---------- Dataset records

(** * box-gen: a parametric box and lid generator

    A shallow embedding of [main.py].  The script reads six dimensions from
    the command line, builds two solids (a box base and a lid) as boolean
    differences of axis-aligned boxes, exports both as STL meshes into a
    temporary directory, writes a README next to them, packs the three files
    into [archive/box_{L}x{W}x{H}.tar.gz] and moves them into [archive/].

    Numbers are Python floats, that is IEEE 754 binary64 values: they are
    embedded as Rocq's primitive [float]s, whose operations round exactly as
    Python's do.  The file system, the standard output and the exceptions are
    explicit: a command is a function from a [state] to an [outcome]. *)

From Stdlib Require Import ZArith Lia Bool Floats Ascii String.
From stdpp Require Import gmap strings pretty.

#[local] Set Warnings "-inexact-float,-register-all".
#[local] Open Scope Z_scope.

(* ================================================================= *)
(** * Part I: the program *)

(* ----------------------------------------------------------------- *)
(** ** Solids

    [trimesh.creation.box(extents)] builds an axis-aligned box centred on
    the origin; [m.apply_translation(v)] moves a mesh; [a.difference(b)] asks
    the boolean engine for [a] minus [b].  A mesh is the term built from
    these three calls.  Its vertices are binary64 numbers, and so is every
    step that places them. *)

Definition vec3 : Type := float * float * float.

Inductive mesh : Type :=
| box (extents : vec3)
| apply_translation (m : mesh) (translation : vec3)
| difference (a b : mesh).

(** Two opposite corners of a mesh, the one with the least and the one with
    the greatest coordinates when the extents are positive.  The box is made
    from the unit cube with its vertices at -0.5 and 0.5, scaled by the
    extents; a translation is added to every vertex, coordinate by
    coordinate, and the sum is rounded (this is where the vertices are as
    long as their coordinates are finite); a difference is placed where its
    first operand is. *)
Fixpoint corners (m : mesh) : vec3 * vec3 :=
  match m with
  | box (ex, ey, ez) =>
      ((-0.5 * ex, -0.5 * ey, -0.5 * ez), (0.5 * ex, 0.5 * ey, 0.5 * ez))%float
  | apply_translation m' (dx, dy, dz) =>
      let '((x1, y1, z1), (x2, y2, z2)) := corners m' in
      ((x1 + dx, y1 + dy, z1 + dz), (x2 + dx, y2 + dy, z2 + dz))%float
  | difference a _ => corners a
  end.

--------------------

Required work:
Count the lines above that contain "Import", and give only the number.

Output of the task:
2